The Wall Street Journal provides a list of horror stories about wrong patient IDs and record mix-ups. These were detailed in a “deep dive” by the ECRI Institute, a nonprofit patient safety research group that studied more than 7,600 reported “wrong patient errors” at more than 181 health care organizations between January 2013 and July 2015. The mistakes, shared under a law that allows their reporting to federal authorities without liability, likely were only a fraction of the many more that occurred.
ECRI found that: clinicians failed to resuscitate a patient in cardiac arrest because they mistook him for another patient who had a do-not revive order in his chart; a patient who was not supposed to fed, due to a mix-up, got a meal tray and choked; an infant, confused for another, got the wrong mother’s milk and was infected with hepatitis.
Although researchers found that most of the ID errors were discovered and fixed before patients were harmed, most were altogether avoidable: too many mix-ups occurred in admissions, because electronic systems mash up or fail to distinguish between duplicate records and patients with similar names (Joe Smith, Joe E. Smith, and Joey Smith). Test and procedure problems cropped up because patient wristbands had fallen off or were illegible. Records too often fail to prominently display a photograph of a patient. Caregivers don’t always adhere to protocols requiring them to match bar codes on patients’ wrist bands, records, and medications. Families and loved ones are insufficiently consulted and involved, so they could alert caregivers about ID and records mix-ups.

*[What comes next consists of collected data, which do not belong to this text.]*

(* ===== verification/ServerHandshake.v ===== *)
(** * Framing and handshake of the server (snap7-server, handshake.rs) *)

From S2P Require Import Prelude Wire Io Tpkt Cotp S7Header Negotiate.
Local Open Scope Z_scope.

Module Server.
(** snap7-server's [Error]. *)
Inductive Error :=
| Proto (e : ProtoError)
| Io (e : IoError)
| NegotiationFailed.
End Server.

Definition MAX_PDU_SIZE : Z := 480.
Definition NEGOTIATE_PARAM_LEN : Z := 8.

Section Framing.
Context {T : Type} `{Transport T}.

Definition recv_tpkt_cotp : IO T Server.Error CotpPdu :=
  let* header := io_map_err Server.Io (read_exact 4) in
  match header with
  | [h0; _; h2; h3] =>
      if negb (h0 =? 0x03) then io_fail Server.NegotiationFailed
      else
        let total := of_be16 h2 h3 in
        if total <? 4 then io_fail Server.NegotiationFailed
        else
          let* payload := io_map_err Server.Io (read_exact (total - 4)) in
          io_lift (res_map_err Server.Proto
                     (match CotpPdu_decode payload with
                      | Ok (pdu, _) => Ok pdu
                      | Err e => Err e
                      | Panic => Panic
                      end))
  | _ => io_lift Panic
  end.

Definition recv_cotp_data : IO T Server.Error bytes :=
  let* pdu := recv_tpkt_cotp in
  match pdu with
  | Data _ _ payload => io_ret payload
  | _ => io_fail Server.NegotiationFailed
  end.

Definition send_tpkt_cotp (pdu : CotpPdu) : IO T Server.Error unit :=
  let tpkt := {| tpkt_payload := CotpPdu_encode pdu |} in
  let* buf := io_lift (res_map_err Server.Proto (TpktFrame_encode tpkt)) in
  io_map_err Server.Io (write_all buf).

Definition send_cotp_data (payload : bytes) : IO T Server.Error unit :=
  send_tpkt_cotp (Data 0 true payload).

Definition server_handshake : IO T Server.Error Z :=
  let* cr := recv_tpkt_cotp in
  match cr with
  | ConnectRequest _ src_ref _ _ =>
      let* _ := send_tpkt_cotp (ConnectConfirm src_ref 0x0001) in
      let* payload := recv_cotp_data in
      let* (req_header, payload) :=
        io_lift (res_map_err Server.Proto (S7Header_decode payload)) in
      if negb (bool_decide (pdu_type req_header = Job)) then io_fail Server.NegotiationFailed
      else
        let* (neg_req, _) :=
          io_lift (res_map_err Server.Proto (NegotiateRequest_decode payload)) in
        let negotiated := Z.min (req_pdu_length neg_req) MAX_PDU_SIZE in
        let resp_header :=
          {| pdu_type := AckData; reserved := 0; pdu_ref := pdu_ref req_header;
             param_len := NEGOTIATE_PARAM_LEN; data_len := 0;
             error_class := Some 0; error_code := Some 0 |} in
        let neg_resp :=
          {| resp_max_amq_calling := req_max_amq_calling neg_req;
             resp_max_amq_called := req_max_amq_called neg_req;
             resp_pdu_length := negotiated |} in
        let* _ := send_cotp_data (S7Header_encode resp_header ++
                                  NegotiateResponse_encode neg_resp) in
        io_ret negotiated
  | _ => io_fail Server.NegotiationFailed
  end.
End Framing.

(** ** Frames on a pipe *)

(** One TPKT frame around [p]. *)
Definition tpkt_frame (p : bytes) : bytes := 3 :: 0 :: be16 (4 + blen p) ++ p.
(** The frame that carries S7 payload [p] in a COTP data PDU. *)
Definition data_frame (p : bytes) : bytes := tpkt_frame (2 :: 0xF0 :: 0x80 :: p).

Lemma blen_tpkt_frame p : blen (tpkt_frame p) = 4 + blen p.
Proof. unfold tpkt_frame. blen_lia. Qed.
Lemma blen_data_frame p : blen (data_frame p) = 7 + blen p.
Proof. unfold data_frame. rewrite blen_tpkt_frame. blen_lia. Qed.
#[export] Hint Rewrite blen_tpkt_frame blen_data_frame : blen.

Lemma data_frame_encode p : tpkt_frame (CotpPdu_encode (Data 0 true p)) = data_frame p.
Proof. reflexivity. Qed.

Lemma tpkt_frame_split body rest :
  tpkt_frame body ++ rest = (3 :: 0 :: be16 (4 + blen body)) ++ body ++ rest.
Proof. unfold tpkt_frame. cbn [app]. by rewrite <- (assoc_L (++)). Qed.

Lemma send_tpkt_cotp_ok pdu p :
  4 + blen (CotpPdu_encode pdu) <= 65535 →
  send_tpkt_cotp pdu p =
  (Ok tt, {| rx := rx p; tx := tx p ++ tpkt_frame (CotpPdu_encode pdu) |}).
Proof.
  intros Hl. unfold send_tpkt_cotp, io_lift, io_bind.
  by rewrite TpktFrame_encode_ok by done.
Qed.

Lemma send_cotp_data_ok payload p :
  7 + blen payload <= 65535 →
  send_cotp_data payload p = (Ok tt, {| rx := rx p; tx := tx p ++ data_frame payload |}).
Proof.
  intros Hl. unfold send_cotp_data. rewrite send_tpkt_cotp_ok; [done|].
  cbn [CotpPdu_encode app]. blen_lia.
Qed.

Lemma recv_tpkt_cotp_frame body rest o :
  4 + blen body <= 65535 →
  recv_tpkt_cotp {| rx := tpkt_frame body ++ rest; tx := o |} =
  (res_map_err Server.Proto (match CotpPdu_decode body with
                             | Ok (pdu, _) => Ok pdu | Err e => Err e | Panic => Panic end),
   {| rx := rest; tx := o |}).
Proof.
  intros Hl. unfold recv_tpkt_cotp.
  assert (Hu : u16 (4 + blen body)) by (unwidth; blen_lia). rewrite tpkt_frame_split.
  rewrite (io_bind_ok _ _ _ _ _ (io_map_err_ok _ _ _ _ _ 
    (pipe_read_app 4 (3 :: 0 :: be16 (4 + blen body)) (body ++ rest) o eq_refl))).
  cbn [be16 Z.eqb Pos.eqb negb]. rewrite of_be16_split by done. case_ltb; [blen_lia|].
  rewrite (io_bind_ok _ _ _ body {| rx := rest; tx := o |}); [done|].
  apply io_map_err_ok, pipe_read_app. lia.
Qed.

Lemma CotpPdu_decode_dt payload :
  CotpPdu_decode (2 :: 240 :: 128 :: payload) = Ok (Data 0 true payload, []).
Proof.
  unfold CotpPdu_decode. do 2 rd_step. cbn [Z.eqb Pos.eqb CODE_CR CODE_CC CODE_DT].
  do 5 rd_step. by rewrite to_nat_blen, firstn_all, drop_all.
Qed.

Lemma recv_cotp_data_frame payload rest o :
  7 + blen payload <= 65535 →
  recv_cotp_data {| rx := data_frame payload ++ rest; tx := o |} =
  (Ok payload, {| rx := rest; tx := o |}).
Proof.
  intros Hl. unfold recv_cotp_data.
  pose proof (recv_tpkt_cotp_frame (2 :: 240 :: 128 :: payload) rest o) as H.
  rewrite CotpPdu_decode_dt in H. cbn [res_map_err] in H.
  rewrite (io_bind_ok _ _ _ _ _ (H ltac:(blen_lia))). done.
Qed.

(** ** Safety *)
Lemma recv_tpkt_cotp_safe : io_safe recv_tpkt_cotp.
Proof.
  apply io_safe_read_bind; [lia|]. intros b Hb.
  destruct b as [|h0 [|h1 [|h2 [|h3 [|? ?]]]]]; try (exfalso; blen_lia).
  cbv zeta. destruct (negb _); [auto with wire|]. case_ltb; [auto with wire|].
  apply io_safe_bind; [auto with wire|]. intros payload.
  apply io_safe_lift, res_map_err_total. pose proof (CotpPdu_decode_total payload).
  by destruct (CotpPdu_decode payload) as [[? ?]| |].
Qed.
#[export] Hint Resolve recv_tpkt_cotp_safe : wire.

Lemma recv_cotp_data_safe : io_safe recv_cotp_data.
Proof.
  apply io_safe_bind; [auto with wire|]. intros []; auto with wire.
Qed.
#[export] Hint Resolve recv_cotp_data_safe : wire.

Lemma TpktFrame_encode_total f : TpktFrame_encode f ≠ Panic.
Proof. unfold TpktFrame_encode. by case_ltb. Qed.

Lemma send_tpkt_cotp_safe pdu : io_safe (send_tpkt_cotp pdu).
Proof.
  apply io_safe_bind; [|auto with wire].
  apply io_safe_lift, res_map_err_total, TpktFrame_encode_total.
Qed.
#[export] Hint Resolve send_tpkt_cotp_safe : wire.

Lemma send_cotp_data_safe b : io_safe (send_cotp_data b).
Proof. apply send_tpkt_cotp_safe. Qed.
#[export] Hint Resolve send_cotp_data_safe : wire.

(** The handshake rejects, but never panics on, whatever a peer sends. *)
Lemma server_handshake_safe : io_safe server_handshake.
Proof.
  apply io_safe_bind; [auto with wire|]. intros [| | |]; auto with wire.
  apply io_safe_bind; [auto with wire|]. intros _.
  apply io_safe_bind; [auto with wire|]. intros payload.
  apply io_safe_bind; [auto using S7Header_decode_total with wire|]. intros [h payload'].
  destruct (negb _); [auto with wire|].
  apply io_safe_bind; [auto using NegotiateRequest_decode_total with wire|]. intros [r ?].
  apply io_safe_bind; auto with wire.
Qed.

(** What is received is a piece of the input, in order. *)
Lemma CotpPdu_decode_data b n l payload b' :
  CotpPdu_decode b = Ok (Data n l payload, b') → ∃ x y z, b = x :: y :: z :: payload.
Proof.
  unfold CotpPdu_decode. rd_inv; try discriminate.
  - unfold rd_bind. by destruct (cotp_params _ _ _ _) as [[[? ?] ?]| |].
  - rewrite to_nat_blen, firstn_all, drop_all. intros [= <- <- <- <-]. eauto.
  - by destruct b.
Qed.

Lemma recv_tpkt_cotp_reads : io_reads recv_tpkt_cotp.
Proof.
  apply io_reads_bind; [auto with wire|].
  intros [|h0 [|h1 [|h2 [|h3 [|? ?]]]]]; cbv zeta; try apply io_reads_lift.
  destruct (negb _); [apply io_reads_lift|]. case_ltb; [apply io_reads_lift|].
  apply io_reads_bind; auto with wire.
Qed.
Lemma recv_cotp_data_reads : io_reads recv_cotp_data.
Proof. apply io_reads_bind; [apply recv_tpkt_cotp_reads|]. intros []; apply io_reads_lift. Qed.

Lemma recv_cotp_data_inv payload p p' :
  recv_cotp_data p = (Ok payload, p') →
  ∃ pre, rx p = pre ++ payload ++ rx p' ∧ 7 <= blen pre ∧ tx p' = tx p.
Proof.
  intros (pdu & t1 & H1 & H2)%io_bind_inv.
  assert (pdu = Data (match pdu with Data n _ _ => n | _ => 0 end)
                     (match pdu with Data _ l _ => l | _ => false end) payload ∧ t1 = p')
    as [Hpdu ->] by (destruct pdu; unfold io_fail, io_ret in H2; by simplify_eq).
  apply io_bind_inv in H1 as (h & t2 & Hh & H1).
  apply io_map_err_inv, pipe_read_inv in Hh as (E1 & Hl & Et1); [|lia].
  destruct h as [|h0 [|h1 [|h2 [|h3 [|? ?]]]]]; try (exfalso; blen_lia).
  cbv zeta in H1. destruct (negb _); [done|]. revert H1. case_ltb; [done|]. intros H1.
  apply io_bind_inv in H1 as (body & t3 & Hb & H1).
  apply io_map_err_inv, pipe_read_inv in Hb as (E2 & _ & Et2); [|lia].
  unfold io_lift in H1.
  destruct (CotpPdu_decode body) as [[pdu' b']| |] eqn:Ed; cbn in H1; simplify_eq.
  rewrite Hpdu in Ed. apply CotpPdu_decode_data in Ed as (x & y & z & ->).
  exists ([h0; h1; h2; h3] ++ [x; y; z]). rewrite E1, E2. split_and!; [done|done|congruence].
Qed.

Lemma send_cotp_data_rx b p : rx (send_cotp_data b p).2 = rx p.
Proof.
  unfold send_cotp_data, send_tpkt_cotp, io_bind, io_lift.
  by destruct (TpktFrame_encode _).
Qed.

(** ** The handshake *)
Lemma S7Header_wf_job r pl dl :
  u16 r → u16 pl → u16 dl →
  S7Header_wf {| pdu_type := Job; reserved := 0; pdu_ref := r; param_len := pl;
                 data_len := dl; error_class := None; error_code := None |}.
Proof. intros. repeat split; cbn; try done; unwidth; lia. Qed.
Lemma S7Header_wf_ack r pl dl a c :
  u16 r → u16 pl → u16 dl → u8 a → u8 c →
  S7Header_wf {| pdu_type := AckData; reserved := 0; pdu_ref := r; param_len := pl;
                 data_len := dl; error_class := Some a; error_code := Some c |}.
Proof. intros. repeat split; cbn; try done; try (unwidth; lia). by exists a, c. Qed.

(** The job that carries a negotiation request, and its answer. *)
Definition negotiate_job (r : Z) (n : NegotiateRequest) : bytes :=
  S7Header_encode {| pdu_type := Job; reserved := 0; pdu_ref := r; param_len := 8;
                     data_len := 0; error_class := None; error_code := None |} ++
  NegotiateRequest_encode n.
Definition negotiate_ack (r : Z) (n : NegotiateResponse) : bytes :=
  S7Header_encode {| pdu_type := AckData; reserved := 0; pdu_ref := r; param_len := 8;
                     data_len := 0; error_class := Some 0; error_code := Some 0 |} ++
  NegotiateResponse_encode n.

Definition negotiated (n : NegotiateRequest) : NegotiateResponse :=
  {| resp_max_amq_calling := req_max_amq_calling n;
     resp_max_amq_called := req_max_amq_called n;
     resp_pdu_length := Z.min (req_pdu_length n) 480 |}.

Lemma server_handshake_run d s rack slot r n rest o :
  CotpPdu_wf (ConnectRequest d s rack slot) → u16 r → NegotiateRequest_wf n →
  server_handshake {| rx := tpkt_frame (CotpPdu_encode (ConnectRequest d s rack slot)) ++
                            data_frame (negotiate_job r n) ++ rest; tx := o |} =
  (Ok (Z.min (req_pdu_length n) 480),
   {| rx := rest;
      tx := o ++ tpkt_frame (CotpPdu_encode (ConnectConfirm s 1)) ++
            data_frame (negotiate_ack r (negotiated n)) |}).
Proof.
  intros Hcr Hr Hn. unfold server_handshake.
  assert (4 + blen (CotpPdu_encode (ConnectRequest d s rack slot)) <= 65535) as Hl
    by (vm_compute; discriminate).
  pose proof (recv_tpkt_cotp_frame _ (data_frame (negotiate_job r n) ++ rest) o Hl) as H1.
  rewrite (CotpPdu_decode_encode _ Hcr) in H1.
  rewrite (io_bind_ok _ _ _ _ _ H1). cbn [CotpPdu_wire].
  rewrite (io_bind_ok _ _ _ _ _ (send_tpkt_cotp_ok (ConnectConfirm s 1) _
             ltac:(vm_compute; discriminate))).
  cbn [rx tx].
  rewrite (io_bind_ok _ _ _ _ _ (recv_cotp_data_frame (negotiate_job r n) rest _
             ltac:(vm_compute; discriminate))).
  unfold io_lift at 1, io_bind at 1, negotiate_job.
  rewrite S7Header_decode_encode by (apply S7Header_wf_job; [done|unwidth; lia..]).
  cbn [res_map_err pdu_type pdu_ref]. rewrite bool_decide_eq_true_2 by done. cbn [negb].
  unfold io_lift at 1, io_bind at 1.
  rewrite <- (app_nil_r (NegotiateRequest_encode n)).
  rewrite NegotiateRequest_decode_encode by done. cbn [res_map_err].
  match goal with |- context [send_cotp_data ?x] =>
    change x with (negotiate_ack r (negotiated n)) end.
  rewrite (io_bind_ok _ _ _ _ _ (send_cotp_data_ok (negotiate_ack r (negotiated n)) _
             ltac:(vm_compute; discriminate))). cbn [rx tx].
  by rewrite <- (assoc_L (++)).
Qed.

I’ve written about the importance of patients having easy, affordable access to their own medical records, and recent federal regulatory efforts to assist this process. But I’m certain no one expects that the seriously ill would need to cart these materials around themselves in hospitals. Harried caregivers need to be reminded that identifying their patients and ensuring they’re getting the proper care is fundamental−and if hospitals and their staff deliver negligence instead, lawsuits may provide some measure of justice if patients are harmed. But wouldn’t it be better to prevent these errors in the first place?